● **EXERCISE**: Read the records below and copy each line that contains "with".
Segment Start: RAW DATA
Lemma substring0_append (a b : string) :
  String.substring 0 (String.length a) (a ++ b)%string = a.
Proof.
  induction a as [|c a IH]; simpl.
  - destruct b; reflexivity.
  - rewrite IH. reflexivity.
Qed.

End StringFacts.

(** X11.  [summarizeNote] returns a note of at most 100 characters as it
    is, and cuts a longer one to its first 100 characters followed by three
    dots; the summary is never longer than 103 characters, and summarizing a
    summary changes nothing. *)
Theorem summarizeNote_bounds (text : string) :
  (String.length (Notes.summarizeNote text) <= 103)%nat /\
  ((String.length text <= 100)%nat -> Notes.summarizeNote text = text) /\
  ((100 < String.length text)%nat ->
   Notes.summarizeNote text = (String.substring 0 100 text ++ "...")%string /\
   String.length (Notes.summarizeNote text) = 103%nat) /\
  Notes.summarizeNote (Notes.summarizeNote text) = Notes.summarizeNote text.
Proof.
  assert (Hlong : (100 < String.length text)%nat ->
                  Notes.summarizeNote text
                  = (String.substring 0 100 text ++ "...")%string /\
                  String.length (Notes.summarizeNote text) = 103%nat).
  { intros H. unfold Notes.summarizeNote.
    destruct (Nat.leb_spec (String.length text) 100); [lia|].
    split; [reflexivity|].
    rewrite StringFacts.length_append, StringFacts.length_substring0.
    change (String.length "...") with 3%nat. lia. }
  assert (Hshort : (String.length text <= 100)%nat -> Notes.summarizeNote text = text).
  { intros H. unfold Notes.summarizeNote.
    destruct (Nat.leb_spec (String.length text) 100); [reflexivity|lia]. }
  split; [|split; [exact Hshort|split; [exact Hlong|]]].
  - destruct (Nat.le_gt_cases (String.length text) 100) as [H|H].
    + rewrite (Hshort H). lia.
    + rewrite (proj2 (Hlong H)). lia.
  - destruct (Nat.le_gt_cases (String.length text) 100) as [H|H].
    + rewrite !(Hshort H). reflexivity.
    + destruct (Hlong H) as [Heq Hlen].
      unfold Notes.summarizeNote at 1.
      destruct (Nat.leb_spec (String.length (Notes.summarizeNote text)) 100); [lia|].
      rewrite Heq at 1.
      assert (H100 : String.length (String.substring 0 100 text) = 100%nat)
        by (rewrite StringFacts.length_substring0; lia).
      rewrite <- H100 at 1. rewrite StringFacts.substring0_append.
      symmetry. exact Heq.
Qed.

Lemma summarizeNote_bounds_witness :
  Notes.summarizeNote "Buy milk" = "Buy milk".
Proof.
  apply (proj1 (proj2 (summarizeNote_bounds "Buy milk"))). simpl. lia.
Defined.

(** X12.  When the tokenizer library knows [gpt-3.5-turbo], [getEncoding]
    never throws: it returns the tokenizer of the configured model (of
    [gpt-3.5-turbo] when no model is configured) if the library knows it,
    and the tokenizer of [gpt-3.5-turbo] otherwise. *)
Theorem getEncoding_falls_back
    (encodingForModel : string -> option Encoding)
    (settings : ChatStreamSettings) (fallback : Encoding) :
  encodingForModel "gpt-3.5-turbo" = Some fallback ->
  let modelName :=
    if JS.truthyStr (apiModel settings) then apiModel settings else "gpt-3.5-turbo" in
  Notes.getEncoding encodingForModel settings
  = Json.Returned match encodingForModel modelName with
                  | Some encoding => encoding
                  | None => fallback
                  end.
Proof.
  intros Hf. cbv zeta. unfold Notes.getEncoding, Notes.defaultApiModel.
  destruct (encodingForModel
              (if JS.truthyStr (apiModel settings)
               then apiModel settings else "gpt-3.5-turbo"));
    [reflexivity|]. rewrite Hf. reflexivity.
Qed.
Segment End: RAW DATA
● **ANSWER TO THIS PROBLEM**:
    change (String.length "...") with 3%nat. lia. }
  = Json.Returned match encodingForModel modelName with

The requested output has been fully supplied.